Meta declined to comment on Banks.
Banks lives in the Las Vegas area, as does OBN, according to posts, emails and public records. Banks reported him to the Las Vegas Metropolitan Police Department and the FBI for defrauding her, but she hasn’t heard back, she said. OBN, meanwhile, appears to have pursued a job with the Las Vegas police while mocking attempts by Meta and law enforcement to investigate him.
Last summer, he posted an email from the LVMPD’s Office of Human Resources that said the recipient, whose name was redacted, had met the requirements to continue the application process for becoming a police cadet.

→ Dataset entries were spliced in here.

(* ===== verification/Upgraders.v ===== *)
(** * Making adapters: the server's upgraders and the client's connectors

    server/upgraders and client/connectors: how a request becomes an adapter on
    the server, and how the client dials one.  gobwas/ws, quic-go,
    webtransport-go and x/net/proxy are classes. *)

From S2P Require Import Prelude Commands Negotiation Http.
From S2P Require WebSocket WebTransport.
Import commands negotiation.

(** ** Upgraders *)

(** server/upgraders/base.go: the methods that the server's handler calls, over
    the process's registry of serializations. *)
Class SocketUpgrader (U A : Type) := {
  Matches : U → Request → bool;
  Upgrade : U → Response → Request → SerState → SerState * Response * (A + error);
  SetHeaders : Header → U → U }.

(** The third-party upgrades: the response they write, and the connection. *)
Class HTTPUpgrade (C : Type) :=
  ws_http_Upgrade : Header → Request → Response → Response * (C + error).
Class SessionUpgrade (C : Type) :=
  wt_server_Upgrade : Request → Response → Response * (C + error).

(** The upgraders there are; the first keeps the headers it is given. *)
Inductive upgrader : Type :=
| WebSocketUpgrader (headers : Header)
| WebTransportUpgrader.

Definition NewWebSocketUpgrader : upgrader := WebSocketUpgrader ∅.

(** server/upgraders/webtransport.go *)
Definition WebTransportUpgrader_SetHeaders (headers : Header) : upgrader := WebTransportUpgrader.
Definition WebTransportUpgrader_Matches (r : Request) : bool :=
  bool_decide (Proto r = "webtransport"%string).

Definition upgrader_SetHeaders (headers : Header) (u : upgrader) : upgrader :=
  match u with
  | WebSocketUpgrader _ => WebSocketUpgrader headers
  | WebTransportUpgrader => WebTransportUpgrader_SetHeaders headers
  end.

(** The WebSocket upgrader has no server of its own. *)
Definition WebSocketUpgrader_ListenAndServe : option error := None.
Definition WebSocketUpgrader_Close : option error := None.

Definition upgrader_Matches (u : upgrader) (r : Request) : bool :=
  match u with
  | WebSocketUpgrader _ => bool_decide (header_Get (r_header r) "Upgrade" = "websocket"%string)
  | WebTransportUpgrader => WebTransportUpgrader_Matches r
  end.

(** An adapter of either kind. *)
Abbreviation adapter_of C D :=
  (WebSocket.WebSocketAdapter C + WebTransport.WebTransportAdapter D)%type.

Section Upgrade.
Context {C D : Type} `{HTTPUpgrade C} `{SessionUpgrade D}.

Definition WebSocketUpgrader_Upgrade (headers : Header) (w : Response) (r : Request) (st : SerState)
    : SerState * Response * (WebSocket.WebSocketAdapter C + error) :=
  let '(st, header, stype) := handleHTTPSerializationHeaders (w_header w) (r_header r) st in
  let '(w, conn) := ws_http_Upgrade headers r (w <| w_header := header |>) in
  (st, w, match conn with
          | inr err => inr err
          | inl conn => inl (WebSocket.NewWebSocketAdapter conn stype true WebSocket.NoReader)
          end).

Definition WebTransportUpgrader_Upgrade (w : Response) (r : Request) (st : SerState)
    : SerState * Response * (WebTransport.WebTransportAdapter D + error) :=
  let '(st, header, stype) := handleHTTPSerializationHeaders (w_header w) (r_header r) st in
  let '(w, conn) := wt_server_Upgrade r (w <| w_header := header |>) in
  (st, w, match conn with
          | inr err => inr err
          | inl conn => inl (WebTransport.NewWebTransportAdapter conn stype true)
          end).

Definition upgrader_Upgrade (u : upgrader) (w : Response) (r : Request) (st : SerState)
    : SerState * Response * (adapter_of C D + error) :=
  match u with
  | WebSocketUpgrader headers =>
      let '(st, w, a) := WebSocketUpgrader_Upgrade headers w r st in
      (st, w, match a with inl a => inl (inl a) | inr err => inr err end)
  | WebTransportUpgrader =>
      let '(st, w, a) := WebTransportUpgrader_Upgrade w r st in
      (st, w, match a with inl a => inl (inr a) | inr err => inr err end)
  end.

#[export] Instance upgrader_upgrader : SocketUpgrader upgrader (adapter_of C D) := {
  Matches := upgrader_Matches;
  Upgrade := upgrader_Upgrade;
  SetHeaders := upgrader_SetHeaders }.

(** The loop of [serveSocket] over the upgraders: the first that matches is
    asked, and no other. *)
Fixpoint upgrade_loop {U A} `{SocketUpgrader U A} (us : list U) (w : Response) (r : Request)
    (st : SerState) : SerState * Response * option (A + error) :=
  match us with
  | [] => (st, w, None)
  | u :: us =>
      if Matches u r then
        let '(st, w, adapter) := Upgrade u w r st in (st, w, Some adapter)
      else upgrade_loop us w r st
  end.

End Upgrade.

(** ** Connectors *)

(** The parts of a [url.URL] that the program looks at. *)
Record URL := mkURL { Scheme : string; User : option Userinfo; url_rest : string }.

#[export] Instance eta_url : Etable URL := λ r, mkURL (Scheme r) (User r) (url_rest r).

(** What a connector learns from the client.  [T] is the type of TLS
    configurations, which pass through to the third-party dialers. *)
Record ConnectorConfig (T : Type) := mkConnectorConfig {
  GetProxyURL : option URL;
  GetTLSConfig : T;
  GetHeaders : Header;
  GetServerURL : URL;
  GetDialer : bool }.

Arguments mkConnectorConfig {T}. Arguments GetProxyURL {T}. Arguments GetTLSConfig {T}.
Arguments GetHeaders {T}. Arguments GetServerURL {T}. Arguments GetDialer {T}.

(** Through what [ws.Dialer] opens its connection. *)
Inductive NetDial : Type := DialDirect | DialProxy (proxy : URL) | DialEnhanced.

Class WSDialer (C T : Type) := {
  proxy_FromURL : URL → option error;
  ws_Dial : NetDial → T → Header → URL → (C * WebSocket.first_frame * list (string * string)) + error }.

(** [config.EnhanceConn]: the firewall mark, set by the operating system. *)
Class EnhanceConn (C : Type) := enhance_conn : C → C * option error.

Class WTDialer (D T Q : Type) := {
  ResolveUDPAddr : string → string + error;
  ListenUDP : Q + error;
  udp_Close : Q → Q;
  quic_DialEarly : Q → string → T → Q + error;
  wt_Dial : (string → T → Q + error) → T → Header → URL → (D * Header) + error }.

Section Connect.
Context {C D Q T : Type} `{WebSocket.WSConn C} `{WSDialer C T} `{!EnhanceConn C} `{!EnhanceConn Q}
  `{WTDialer D T Q}.

(** The headers of the response, collected by [OnHeader]. *)
Definition collect_headers (l : list (string * string)) : Header :=
  foldl (λ h '(key, value), header_Add key value h) ∅ l.

Definition WebSocketConnector_Dial (config : ConnectorConfig T) (st : SerState)
    : SerState * (WebSocket.WebSocketAdapter C + error) :=
  let dial :=
    match GetProxyURL config with
    | Some proxyURL =>
        match proxy_FromURL proxyURL with
        | Some err => inr err
        | None => inl (DialProxy proxyURL)
        end
    | None => inl (if GetDialer config then DialEnhanced else DialDirect)
    end in
  match dial with
  | inr err => (st, inr err)
  | inl dial =>
      let headers := addSupportedSerializationHeader st (GetHeaders config) in
      match ws_Dial dial (GetTLSConfig config) headers (GetServerURL config) with
      | inr err => (st, inr err)
      | inl (conn, reader, respHeaders) =>
          let '(conn, err) := if GetDialer config then (conn, None) else enhance_conn conn in
          match err with
          | Some err => let '(_, _) := WebSocket.conn_Close conn in (st, inr err)
          | None =>
              let '(st, stype) := readSerializationType (collect_headers respHeaders) st in
              (st, inl (WebSocket.NewWebSocketAdapter conn stype false reader))
          end
      end
  end.

Definition WebSocketConnector_GetSchemes : list string := ["ws"; "wss"]%string.

(** [quicDialerHelper]: the third-party dialer calls it with the address. *)
Definition DialEarly (addr : string) (tlsCfg : T) : Q + error :=
  match ResolveUDPAddr addr with
  | inr err => inr err
  | inl udpAddr =>
      match ListenUDP with
      | inr err => inr err
      | inl udpConn =>
          match enhance_conn udpConn with
          | (udpConn, Some err) => let _ := udp_Close udpConn in inr err
          | (udpConn, None) => quic_DialEarly udpConn udpAddr tlsCfg
          end
      end
  end.

Definition WebTransportConnector_Dial (config : ConnectorConfig T) (st : SerState)
    : SerState * (WebTransport.WebTransportAdapter D + error) :=
  let serverURL := (GetServerURL config) <| Scheme := "https"%string |> in
  match GetProxyURL config with
  | Some _ => (st, inr (ErrText "proxy is not supported for WebTransport at the moment"))
  | None =>
      let headers := addSupportedSerializationHeader st (GetHeaders config) in
      match wt_Dial DialEarly (GetTLSConfig config) headers serverURL with
      | inr err => (st, inr err)
      | inl (conn, header) =>
          let '(st, stype) := readSerializationType header st in
          (st, inl (WebTransport.NewWebTransportAdapter conn stype false))
      end
  end.

Definition WebTransportConnector_GetSchemes : list string := ["webtransport"]%string.

(** ** The client's choice of a connector *)

Inductive connector : Type := WebSocketConnector | WebTransportConnector.

Definition GetSchemes (c : connector) : list string :=
  match c with
  | WebSocketConnector => WebSocketConnector_GetSchemes
  | WebTransportConnector => WebTransportConnector_GetSchemes
  end.

Definition registerConnector (c : connector) (m : gmap string connector) : gmap string connector :=
  foldl (λ m scheme, <[scheme := c]> m) m (GetSchemes c).

Definition RegisterDefaultConnectors (m : gmap string connector) : gmap string connector :=
  registerConnector WebTransportConnector (registerConnector WebSocketConnector m).

Definition Dial (c : connector) (config : ConnectorConfig T) (st : SerState)
    : SerState * (adapter_of C D + error) :=
  match c with
  | WebSocketConnector =>
      let '(st, a) := WebSocketConnector_Dial config st in
      (st, match a with inl a => inl (inl a) | inr err => inr err end)
  | WebTransportConnector =>
      let '(st, a) := WebTransportConnector_Dial config st in
      (st, match a with inl a => inl (inr a) | inr err => inr err end)
  end.

Definition connectAdapter (connectors : gmap string connector) (config : ConnectorConfig T)
    (st : SerState) : SerState * (adapter_of C D + error) :=
  let scheme := to_lower (Scheme (GetServerURL config)) in
  match connectors !! scheme with
  | None => (st, inr (ErrText ("invalid protocol: " +:+ scheme)))
  | Some c => Dial c config st
  end.

End Connect.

It said a written exam would be held; the date was also redacted.
“Wish me luck boys,” OBN wrote in his Telegram channel.
The next day, he shared a video shot in the LVMPD parking lot. “It went well,” he wrote and added a thumbs-up emoji.
Roughly a month later, OBN joked about an email from Meta telling him that it had complied with a request from an unnamed law enforcement agency for data regarding one of his accounts.
“Bro instagram or meta at this point is beyond cringe lmao,” he wrote on Telegram, using the popular acronym for “laughing my ass off.”
Despite his frequent activity on Telegram and Instagram, and the shoutouts from major podcasts and influencers, OBN’s true identity — and even whether the account is run by one person or more than one — has remained a mystery.
ProPublica’s investigation led to one person who either is OBN or is closely linked to him: 20-year-old Edwin Reyes-Martinez, who lives with his mother in an apartment complex roughly 13 miles north of the Las Vegas strip.
Numerous clues connected Reyes-Martinez to OBN. Victims said OBN told them to send money to a bank account in the name of Edwin Reyes, or via an email address, [email protected], that included Reyes-Martinez’s initials. That address also matched a partially redacted email, [email protected], that’s listed in the Las Vegas police letter OBN posted on Telegram.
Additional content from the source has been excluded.